→ **ACTION ITEM**: Using the entries below, show all lines with the string "ryke".

→ **RECORDED DATA**:
----------------
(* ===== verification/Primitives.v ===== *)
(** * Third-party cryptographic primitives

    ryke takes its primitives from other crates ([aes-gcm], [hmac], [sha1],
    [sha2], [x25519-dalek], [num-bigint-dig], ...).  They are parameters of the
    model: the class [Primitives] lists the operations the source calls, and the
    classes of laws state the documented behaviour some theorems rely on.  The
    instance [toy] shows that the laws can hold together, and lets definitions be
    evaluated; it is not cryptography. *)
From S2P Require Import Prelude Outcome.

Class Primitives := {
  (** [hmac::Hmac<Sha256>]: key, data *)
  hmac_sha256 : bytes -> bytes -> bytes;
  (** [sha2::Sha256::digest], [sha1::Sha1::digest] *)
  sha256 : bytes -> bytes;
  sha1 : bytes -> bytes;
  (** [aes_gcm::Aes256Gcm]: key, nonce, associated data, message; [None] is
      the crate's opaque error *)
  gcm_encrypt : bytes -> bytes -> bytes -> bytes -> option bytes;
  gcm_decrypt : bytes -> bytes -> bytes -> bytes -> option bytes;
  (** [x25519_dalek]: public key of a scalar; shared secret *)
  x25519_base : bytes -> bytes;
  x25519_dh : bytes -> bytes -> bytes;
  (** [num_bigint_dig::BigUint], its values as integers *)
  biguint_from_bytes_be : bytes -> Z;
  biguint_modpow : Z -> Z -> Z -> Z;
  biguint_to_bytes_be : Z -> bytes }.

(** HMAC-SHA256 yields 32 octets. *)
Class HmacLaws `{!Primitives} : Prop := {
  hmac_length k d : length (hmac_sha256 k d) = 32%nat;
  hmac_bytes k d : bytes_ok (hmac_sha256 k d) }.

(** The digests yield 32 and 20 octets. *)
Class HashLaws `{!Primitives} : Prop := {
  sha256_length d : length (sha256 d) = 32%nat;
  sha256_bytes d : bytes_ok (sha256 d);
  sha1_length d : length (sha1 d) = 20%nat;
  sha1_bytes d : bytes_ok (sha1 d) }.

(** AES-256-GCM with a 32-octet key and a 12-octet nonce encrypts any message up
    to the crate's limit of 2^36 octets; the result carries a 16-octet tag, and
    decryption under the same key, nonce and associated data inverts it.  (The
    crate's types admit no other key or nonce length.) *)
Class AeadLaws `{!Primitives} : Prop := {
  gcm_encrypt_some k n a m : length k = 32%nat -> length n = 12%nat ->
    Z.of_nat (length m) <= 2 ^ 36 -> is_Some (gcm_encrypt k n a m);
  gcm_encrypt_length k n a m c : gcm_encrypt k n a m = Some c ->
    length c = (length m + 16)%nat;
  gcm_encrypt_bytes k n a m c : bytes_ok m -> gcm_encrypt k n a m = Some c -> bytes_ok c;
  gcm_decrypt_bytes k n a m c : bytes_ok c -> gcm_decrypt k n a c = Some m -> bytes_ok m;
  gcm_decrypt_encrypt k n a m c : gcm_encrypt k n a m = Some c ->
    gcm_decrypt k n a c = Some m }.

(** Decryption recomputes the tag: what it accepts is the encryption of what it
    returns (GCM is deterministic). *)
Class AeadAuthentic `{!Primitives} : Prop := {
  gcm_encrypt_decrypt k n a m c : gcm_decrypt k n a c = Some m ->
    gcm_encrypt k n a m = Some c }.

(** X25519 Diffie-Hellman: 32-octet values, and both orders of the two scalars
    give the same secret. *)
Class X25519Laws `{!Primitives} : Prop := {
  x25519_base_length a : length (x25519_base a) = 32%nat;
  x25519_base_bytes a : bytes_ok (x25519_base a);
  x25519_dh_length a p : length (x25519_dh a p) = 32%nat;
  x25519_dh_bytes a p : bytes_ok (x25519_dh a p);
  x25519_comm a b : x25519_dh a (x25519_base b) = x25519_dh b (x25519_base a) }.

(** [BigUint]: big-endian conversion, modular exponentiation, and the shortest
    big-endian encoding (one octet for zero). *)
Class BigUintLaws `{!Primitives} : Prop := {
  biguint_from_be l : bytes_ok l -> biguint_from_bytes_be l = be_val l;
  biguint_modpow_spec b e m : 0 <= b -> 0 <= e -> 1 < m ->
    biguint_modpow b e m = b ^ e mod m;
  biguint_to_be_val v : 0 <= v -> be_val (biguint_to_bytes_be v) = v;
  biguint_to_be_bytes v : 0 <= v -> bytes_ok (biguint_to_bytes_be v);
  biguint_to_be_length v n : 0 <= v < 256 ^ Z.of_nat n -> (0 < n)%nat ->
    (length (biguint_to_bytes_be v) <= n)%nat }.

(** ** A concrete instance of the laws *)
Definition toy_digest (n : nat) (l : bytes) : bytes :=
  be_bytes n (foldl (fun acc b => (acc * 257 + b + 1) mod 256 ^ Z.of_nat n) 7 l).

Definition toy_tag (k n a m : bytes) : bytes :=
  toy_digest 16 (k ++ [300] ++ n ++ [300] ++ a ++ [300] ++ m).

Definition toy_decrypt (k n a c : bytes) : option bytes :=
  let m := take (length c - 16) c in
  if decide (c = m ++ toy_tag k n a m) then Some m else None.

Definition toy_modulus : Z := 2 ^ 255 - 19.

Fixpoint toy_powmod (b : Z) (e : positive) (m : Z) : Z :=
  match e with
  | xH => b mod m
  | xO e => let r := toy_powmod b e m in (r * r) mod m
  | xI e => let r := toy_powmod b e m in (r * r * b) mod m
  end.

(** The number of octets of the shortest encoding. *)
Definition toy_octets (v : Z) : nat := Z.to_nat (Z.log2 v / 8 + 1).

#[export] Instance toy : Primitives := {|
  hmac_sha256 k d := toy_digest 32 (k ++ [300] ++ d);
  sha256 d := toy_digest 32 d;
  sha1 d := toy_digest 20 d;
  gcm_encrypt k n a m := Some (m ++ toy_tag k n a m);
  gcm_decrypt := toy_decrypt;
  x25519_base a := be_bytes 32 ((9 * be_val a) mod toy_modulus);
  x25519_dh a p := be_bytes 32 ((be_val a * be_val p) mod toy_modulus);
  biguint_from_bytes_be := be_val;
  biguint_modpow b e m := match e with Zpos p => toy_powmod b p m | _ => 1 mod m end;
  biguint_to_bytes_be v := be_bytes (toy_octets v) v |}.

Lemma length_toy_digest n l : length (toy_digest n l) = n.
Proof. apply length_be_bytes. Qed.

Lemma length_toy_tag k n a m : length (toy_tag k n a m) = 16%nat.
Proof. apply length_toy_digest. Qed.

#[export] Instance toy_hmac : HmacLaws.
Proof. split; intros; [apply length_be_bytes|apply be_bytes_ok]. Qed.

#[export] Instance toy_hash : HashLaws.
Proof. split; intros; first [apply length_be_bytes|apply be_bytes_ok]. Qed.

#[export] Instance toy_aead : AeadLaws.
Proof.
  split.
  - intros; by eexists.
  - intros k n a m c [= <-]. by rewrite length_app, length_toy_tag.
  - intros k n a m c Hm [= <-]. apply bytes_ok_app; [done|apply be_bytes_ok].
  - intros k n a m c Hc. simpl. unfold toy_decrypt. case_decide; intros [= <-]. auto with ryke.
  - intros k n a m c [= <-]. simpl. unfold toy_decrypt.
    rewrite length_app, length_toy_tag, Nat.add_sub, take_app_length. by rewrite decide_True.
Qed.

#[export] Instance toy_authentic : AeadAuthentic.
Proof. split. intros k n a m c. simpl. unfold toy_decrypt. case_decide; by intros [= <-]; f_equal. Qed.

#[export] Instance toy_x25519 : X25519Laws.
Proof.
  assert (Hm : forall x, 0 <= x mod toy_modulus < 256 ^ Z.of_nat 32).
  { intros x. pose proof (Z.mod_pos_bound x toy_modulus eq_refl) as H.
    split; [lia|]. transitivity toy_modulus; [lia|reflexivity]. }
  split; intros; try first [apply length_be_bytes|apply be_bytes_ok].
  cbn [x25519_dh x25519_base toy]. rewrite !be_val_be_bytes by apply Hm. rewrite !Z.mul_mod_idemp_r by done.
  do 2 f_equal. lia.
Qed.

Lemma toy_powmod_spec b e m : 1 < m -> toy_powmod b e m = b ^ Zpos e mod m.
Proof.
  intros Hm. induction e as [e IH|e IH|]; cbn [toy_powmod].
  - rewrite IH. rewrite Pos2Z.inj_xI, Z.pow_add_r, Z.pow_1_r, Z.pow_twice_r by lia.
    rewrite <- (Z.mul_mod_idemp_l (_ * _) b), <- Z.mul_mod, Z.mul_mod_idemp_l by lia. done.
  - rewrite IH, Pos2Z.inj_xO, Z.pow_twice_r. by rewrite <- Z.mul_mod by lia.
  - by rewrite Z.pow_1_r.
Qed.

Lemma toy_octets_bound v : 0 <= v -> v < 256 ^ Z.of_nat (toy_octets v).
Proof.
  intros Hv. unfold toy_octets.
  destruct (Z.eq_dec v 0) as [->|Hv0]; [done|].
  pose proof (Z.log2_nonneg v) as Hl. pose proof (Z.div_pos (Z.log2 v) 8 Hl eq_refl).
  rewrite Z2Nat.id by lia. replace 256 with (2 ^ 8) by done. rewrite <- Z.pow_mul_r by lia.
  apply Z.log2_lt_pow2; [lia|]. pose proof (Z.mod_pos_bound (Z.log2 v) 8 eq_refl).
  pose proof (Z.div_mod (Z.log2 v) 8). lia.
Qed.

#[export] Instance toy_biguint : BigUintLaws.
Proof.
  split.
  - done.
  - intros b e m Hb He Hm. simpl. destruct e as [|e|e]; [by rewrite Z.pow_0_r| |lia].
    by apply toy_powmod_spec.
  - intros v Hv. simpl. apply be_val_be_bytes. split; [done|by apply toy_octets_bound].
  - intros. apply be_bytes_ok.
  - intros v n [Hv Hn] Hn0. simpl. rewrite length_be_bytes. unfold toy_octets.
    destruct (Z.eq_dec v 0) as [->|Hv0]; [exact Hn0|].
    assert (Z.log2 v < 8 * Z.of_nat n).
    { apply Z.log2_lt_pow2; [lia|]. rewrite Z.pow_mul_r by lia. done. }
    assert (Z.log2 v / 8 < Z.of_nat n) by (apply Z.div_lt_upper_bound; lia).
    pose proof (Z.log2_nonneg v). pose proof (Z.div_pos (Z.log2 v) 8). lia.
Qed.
----------------
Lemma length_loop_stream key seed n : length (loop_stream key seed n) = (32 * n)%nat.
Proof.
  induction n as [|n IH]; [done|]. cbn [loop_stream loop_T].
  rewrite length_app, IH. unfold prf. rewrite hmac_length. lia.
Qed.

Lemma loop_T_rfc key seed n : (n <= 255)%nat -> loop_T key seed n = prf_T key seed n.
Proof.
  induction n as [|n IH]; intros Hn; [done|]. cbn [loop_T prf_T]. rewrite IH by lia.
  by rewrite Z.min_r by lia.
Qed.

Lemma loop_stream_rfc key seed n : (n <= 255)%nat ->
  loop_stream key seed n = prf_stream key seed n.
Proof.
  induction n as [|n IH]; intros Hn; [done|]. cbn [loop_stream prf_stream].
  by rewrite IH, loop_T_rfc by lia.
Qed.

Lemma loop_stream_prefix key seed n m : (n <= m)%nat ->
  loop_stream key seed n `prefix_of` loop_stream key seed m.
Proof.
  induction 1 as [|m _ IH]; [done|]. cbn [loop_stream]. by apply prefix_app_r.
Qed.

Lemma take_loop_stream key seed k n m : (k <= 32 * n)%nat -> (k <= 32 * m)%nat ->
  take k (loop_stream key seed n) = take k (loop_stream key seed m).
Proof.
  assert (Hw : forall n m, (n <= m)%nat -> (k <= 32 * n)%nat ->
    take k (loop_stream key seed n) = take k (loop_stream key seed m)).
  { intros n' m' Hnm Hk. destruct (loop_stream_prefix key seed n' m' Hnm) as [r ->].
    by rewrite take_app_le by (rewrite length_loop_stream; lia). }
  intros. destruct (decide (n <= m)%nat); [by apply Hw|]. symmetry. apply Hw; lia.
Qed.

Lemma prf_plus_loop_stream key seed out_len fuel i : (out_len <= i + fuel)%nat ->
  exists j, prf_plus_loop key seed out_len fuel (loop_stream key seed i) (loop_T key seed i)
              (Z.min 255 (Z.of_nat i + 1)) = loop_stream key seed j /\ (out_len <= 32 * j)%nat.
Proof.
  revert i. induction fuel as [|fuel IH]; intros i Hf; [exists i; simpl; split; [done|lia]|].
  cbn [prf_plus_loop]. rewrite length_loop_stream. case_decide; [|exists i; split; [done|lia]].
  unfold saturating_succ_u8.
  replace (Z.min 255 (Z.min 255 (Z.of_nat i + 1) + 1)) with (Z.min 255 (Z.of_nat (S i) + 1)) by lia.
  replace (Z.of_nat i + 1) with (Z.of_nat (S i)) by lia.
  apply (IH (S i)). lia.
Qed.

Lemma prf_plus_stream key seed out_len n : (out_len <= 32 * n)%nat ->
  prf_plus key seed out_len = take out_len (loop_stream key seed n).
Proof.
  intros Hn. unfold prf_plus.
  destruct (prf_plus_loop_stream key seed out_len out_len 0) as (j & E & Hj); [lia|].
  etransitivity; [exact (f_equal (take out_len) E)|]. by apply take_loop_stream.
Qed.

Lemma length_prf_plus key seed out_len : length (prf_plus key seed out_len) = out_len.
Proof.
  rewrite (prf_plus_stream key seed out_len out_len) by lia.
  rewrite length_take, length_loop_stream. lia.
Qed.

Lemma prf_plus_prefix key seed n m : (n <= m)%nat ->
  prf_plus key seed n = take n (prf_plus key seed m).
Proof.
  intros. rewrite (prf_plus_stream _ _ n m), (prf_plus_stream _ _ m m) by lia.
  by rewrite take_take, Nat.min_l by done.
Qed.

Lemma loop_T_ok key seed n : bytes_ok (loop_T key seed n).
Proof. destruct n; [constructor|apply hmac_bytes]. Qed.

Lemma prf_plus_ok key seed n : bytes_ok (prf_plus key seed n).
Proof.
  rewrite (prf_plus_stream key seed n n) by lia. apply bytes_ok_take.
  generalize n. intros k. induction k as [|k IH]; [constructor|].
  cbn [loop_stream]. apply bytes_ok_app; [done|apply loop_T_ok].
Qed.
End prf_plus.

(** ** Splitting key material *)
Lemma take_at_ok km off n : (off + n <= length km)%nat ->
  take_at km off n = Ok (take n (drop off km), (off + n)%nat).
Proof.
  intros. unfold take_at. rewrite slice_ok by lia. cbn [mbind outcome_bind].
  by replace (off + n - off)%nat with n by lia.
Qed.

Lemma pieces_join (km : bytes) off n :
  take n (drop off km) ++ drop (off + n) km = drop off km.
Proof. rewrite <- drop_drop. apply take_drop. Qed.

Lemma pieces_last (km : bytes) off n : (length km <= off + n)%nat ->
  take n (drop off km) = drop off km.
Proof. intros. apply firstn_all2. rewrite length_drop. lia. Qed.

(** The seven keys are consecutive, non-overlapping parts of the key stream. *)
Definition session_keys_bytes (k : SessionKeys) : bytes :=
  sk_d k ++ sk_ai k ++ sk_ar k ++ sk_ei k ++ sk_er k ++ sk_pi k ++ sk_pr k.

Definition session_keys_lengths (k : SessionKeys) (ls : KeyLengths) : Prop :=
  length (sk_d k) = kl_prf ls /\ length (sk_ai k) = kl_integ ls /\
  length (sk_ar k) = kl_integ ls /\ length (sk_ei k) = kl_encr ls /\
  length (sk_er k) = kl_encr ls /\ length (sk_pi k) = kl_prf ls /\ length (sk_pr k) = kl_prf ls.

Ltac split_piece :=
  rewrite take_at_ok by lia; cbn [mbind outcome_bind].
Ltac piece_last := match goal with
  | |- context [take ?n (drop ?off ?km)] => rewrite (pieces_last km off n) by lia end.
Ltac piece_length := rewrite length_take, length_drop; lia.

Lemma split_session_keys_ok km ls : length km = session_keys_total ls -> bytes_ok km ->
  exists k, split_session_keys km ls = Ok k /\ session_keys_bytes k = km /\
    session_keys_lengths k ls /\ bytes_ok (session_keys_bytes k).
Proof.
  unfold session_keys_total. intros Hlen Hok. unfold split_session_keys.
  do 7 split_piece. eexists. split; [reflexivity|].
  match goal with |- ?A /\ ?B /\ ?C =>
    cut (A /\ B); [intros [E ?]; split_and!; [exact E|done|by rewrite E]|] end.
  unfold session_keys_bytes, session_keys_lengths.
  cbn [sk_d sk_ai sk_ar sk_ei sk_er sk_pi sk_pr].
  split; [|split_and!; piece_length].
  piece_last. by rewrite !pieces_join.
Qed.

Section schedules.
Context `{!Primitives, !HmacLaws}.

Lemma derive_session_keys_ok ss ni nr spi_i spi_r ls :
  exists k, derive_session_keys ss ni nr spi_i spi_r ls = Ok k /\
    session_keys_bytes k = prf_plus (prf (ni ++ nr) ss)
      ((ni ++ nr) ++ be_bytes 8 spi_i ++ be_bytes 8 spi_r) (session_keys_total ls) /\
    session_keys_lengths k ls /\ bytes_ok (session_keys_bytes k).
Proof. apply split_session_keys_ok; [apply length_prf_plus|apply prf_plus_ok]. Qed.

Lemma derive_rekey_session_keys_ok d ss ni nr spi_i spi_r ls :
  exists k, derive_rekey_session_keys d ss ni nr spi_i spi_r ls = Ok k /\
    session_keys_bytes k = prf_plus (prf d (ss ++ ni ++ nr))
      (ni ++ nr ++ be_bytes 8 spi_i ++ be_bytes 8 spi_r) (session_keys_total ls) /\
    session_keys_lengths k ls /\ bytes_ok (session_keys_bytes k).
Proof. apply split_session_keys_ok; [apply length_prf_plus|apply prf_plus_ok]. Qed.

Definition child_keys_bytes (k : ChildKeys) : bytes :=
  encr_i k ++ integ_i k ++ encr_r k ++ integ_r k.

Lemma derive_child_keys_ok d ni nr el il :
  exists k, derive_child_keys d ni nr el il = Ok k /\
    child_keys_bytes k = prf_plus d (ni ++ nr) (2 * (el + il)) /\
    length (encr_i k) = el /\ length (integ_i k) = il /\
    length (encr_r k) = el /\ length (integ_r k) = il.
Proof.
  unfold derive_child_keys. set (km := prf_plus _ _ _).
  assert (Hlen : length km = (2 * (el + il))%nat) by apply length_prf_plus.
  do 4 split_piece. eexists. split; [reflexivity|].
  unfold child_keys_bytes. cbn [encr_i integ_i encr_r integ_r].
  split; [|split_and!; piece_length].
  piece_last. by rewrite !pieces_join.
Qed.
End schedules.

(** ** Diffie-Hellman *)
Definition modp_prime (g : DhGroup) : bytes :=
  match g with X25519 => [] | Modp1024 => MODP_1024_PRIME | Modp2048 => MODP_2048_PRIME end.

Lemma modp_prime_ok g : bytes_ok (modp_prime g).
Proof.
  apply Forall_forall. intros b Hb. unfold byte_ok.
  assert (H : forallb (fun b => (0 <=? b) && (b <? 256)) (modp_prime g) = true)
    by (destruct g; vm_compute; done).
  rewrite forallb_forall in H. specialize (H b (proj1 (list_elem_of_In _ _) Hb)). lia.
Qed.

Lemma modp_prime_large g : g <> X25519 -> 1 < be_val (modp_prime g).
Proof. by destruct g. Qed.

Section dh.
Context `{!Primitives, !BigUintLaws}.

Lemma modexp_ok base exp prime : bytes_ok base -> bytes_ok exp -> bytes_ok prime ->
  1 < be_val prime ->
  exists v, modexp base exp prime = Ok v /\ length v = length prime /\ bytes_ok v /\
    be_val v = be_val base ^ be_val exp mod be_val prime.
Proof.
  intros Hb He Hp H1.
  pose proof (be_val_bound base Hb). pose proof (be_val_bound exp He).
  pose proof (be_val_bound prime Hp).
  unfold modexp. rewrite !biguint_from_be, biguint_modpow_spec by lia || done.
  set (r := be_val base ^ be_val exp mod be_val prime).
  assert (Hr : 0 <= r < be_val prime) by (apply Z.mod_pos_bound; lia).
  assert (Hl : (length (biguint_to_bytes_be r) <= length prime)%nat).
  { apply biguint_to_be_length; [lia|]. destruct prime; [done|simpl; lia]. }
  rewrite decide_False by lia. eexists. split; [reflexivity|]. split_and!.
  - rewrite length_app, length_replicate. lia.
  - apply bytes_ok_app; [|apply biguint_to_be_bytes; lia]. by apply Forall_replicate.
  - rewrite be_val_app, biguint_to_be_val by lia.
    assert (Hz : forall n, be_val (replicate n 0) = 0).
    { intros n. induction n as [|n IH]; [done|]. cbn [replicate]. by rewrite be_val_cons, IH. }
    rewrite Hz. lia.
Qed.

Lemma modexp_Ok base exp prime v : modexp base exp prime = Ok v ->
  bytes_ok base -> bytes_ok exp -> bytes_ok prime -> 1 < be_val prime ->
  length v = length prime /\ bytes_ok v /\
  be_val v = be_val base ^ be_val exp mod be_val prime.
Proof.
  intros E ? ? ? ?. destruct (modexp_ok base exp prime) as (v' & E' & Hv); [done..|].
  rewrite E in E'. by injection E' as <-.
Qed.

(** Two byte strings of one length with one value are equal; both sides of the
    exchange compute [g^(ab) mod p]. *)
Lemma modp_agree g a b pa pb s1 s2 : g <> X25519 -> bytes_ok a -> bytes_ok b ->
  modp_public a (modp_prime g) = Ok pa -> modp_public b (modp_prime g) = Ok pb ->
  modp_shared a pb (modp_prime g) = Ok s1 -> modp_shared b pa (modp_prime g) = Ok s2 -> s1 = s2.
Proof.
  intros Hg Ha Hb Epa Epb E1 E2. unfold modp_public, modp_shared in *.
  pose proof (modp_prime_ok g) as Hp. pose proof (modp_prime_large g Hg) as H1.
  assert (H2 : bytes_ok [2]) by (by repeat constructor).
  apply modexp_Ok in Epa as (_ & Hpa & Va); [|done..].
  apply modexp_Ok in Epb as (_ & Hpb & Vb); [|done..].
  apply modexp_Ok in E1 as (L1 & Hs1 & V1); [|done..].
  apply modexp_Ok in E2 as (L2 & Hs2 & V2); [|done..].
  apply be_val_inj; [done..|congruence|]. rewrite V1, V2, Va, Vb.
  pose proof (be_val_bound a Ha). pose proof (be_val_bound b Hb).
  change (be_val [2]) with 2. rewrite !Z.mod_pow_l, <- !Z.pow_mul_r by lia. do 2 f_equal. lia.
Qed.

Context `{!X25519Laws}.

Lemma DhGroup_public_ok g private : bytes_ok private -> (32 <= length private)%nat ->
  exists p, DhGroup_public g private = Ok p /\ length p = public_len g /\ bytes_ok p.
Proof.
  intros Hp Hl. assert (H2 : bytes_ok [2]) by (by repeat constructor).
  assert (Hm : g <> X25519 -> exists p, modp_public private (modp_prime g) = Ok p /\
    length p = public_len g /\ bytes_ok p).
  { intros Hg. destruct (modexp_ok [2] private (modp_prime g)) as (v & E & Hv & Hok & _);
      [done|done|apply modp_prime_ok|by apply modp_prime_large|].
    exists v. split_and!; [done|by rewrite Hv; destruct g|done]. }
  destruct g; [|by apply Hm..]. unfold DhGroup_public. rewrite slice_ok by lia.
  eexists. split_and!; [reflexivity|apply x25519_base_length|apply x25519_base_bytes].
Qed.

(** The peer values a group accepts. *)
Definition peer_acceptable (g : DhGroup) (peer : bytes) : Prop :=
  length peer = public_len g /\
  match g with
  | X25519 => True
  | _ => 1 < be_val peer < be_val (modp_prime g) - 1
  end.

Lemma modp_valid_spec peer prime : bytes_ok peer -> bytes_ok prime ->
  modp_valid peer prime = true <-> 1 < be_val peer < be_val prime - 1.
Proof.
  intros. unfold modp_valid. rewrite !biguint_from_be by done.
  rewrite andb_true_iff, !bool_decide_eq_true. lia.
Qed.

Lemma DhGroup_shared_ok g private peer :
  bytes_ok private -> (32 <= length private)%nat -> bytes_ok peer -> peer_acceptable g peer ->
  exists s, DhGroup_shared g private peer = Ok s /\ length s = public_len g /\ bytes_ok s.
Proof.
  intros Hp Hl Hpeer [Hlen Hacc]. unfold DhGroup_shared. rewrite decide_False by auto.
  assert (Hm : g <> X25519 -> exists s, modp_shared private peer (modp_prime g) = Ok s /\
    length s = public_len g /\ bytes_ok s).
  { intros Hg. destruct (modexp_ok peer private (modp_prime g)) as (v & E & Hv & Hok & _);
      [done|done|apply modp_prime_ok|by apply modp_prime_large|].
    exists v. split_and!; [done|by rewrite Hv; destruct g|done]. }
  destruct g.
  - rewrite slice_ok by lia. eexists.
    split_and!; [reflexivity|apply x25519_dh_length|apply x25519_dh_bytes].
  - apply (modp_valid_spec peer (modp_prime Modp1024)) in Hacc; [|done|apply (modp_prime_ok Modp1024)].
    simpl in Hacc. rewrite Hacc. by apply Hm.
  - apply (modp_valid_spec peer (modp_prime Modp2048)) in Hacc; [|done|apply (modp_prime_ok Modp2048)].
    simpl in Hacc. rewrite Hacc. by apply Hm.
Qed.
----------------
→ **RESULT OF THIS TASK**:
    ryke takes its primitives from other crates ([aes-gcm], [hmac], [sha1],
  - intros k n a m c Hc. simpl. unfold toy_decrypt. case_decide; intros [= <-]. auto with ryke.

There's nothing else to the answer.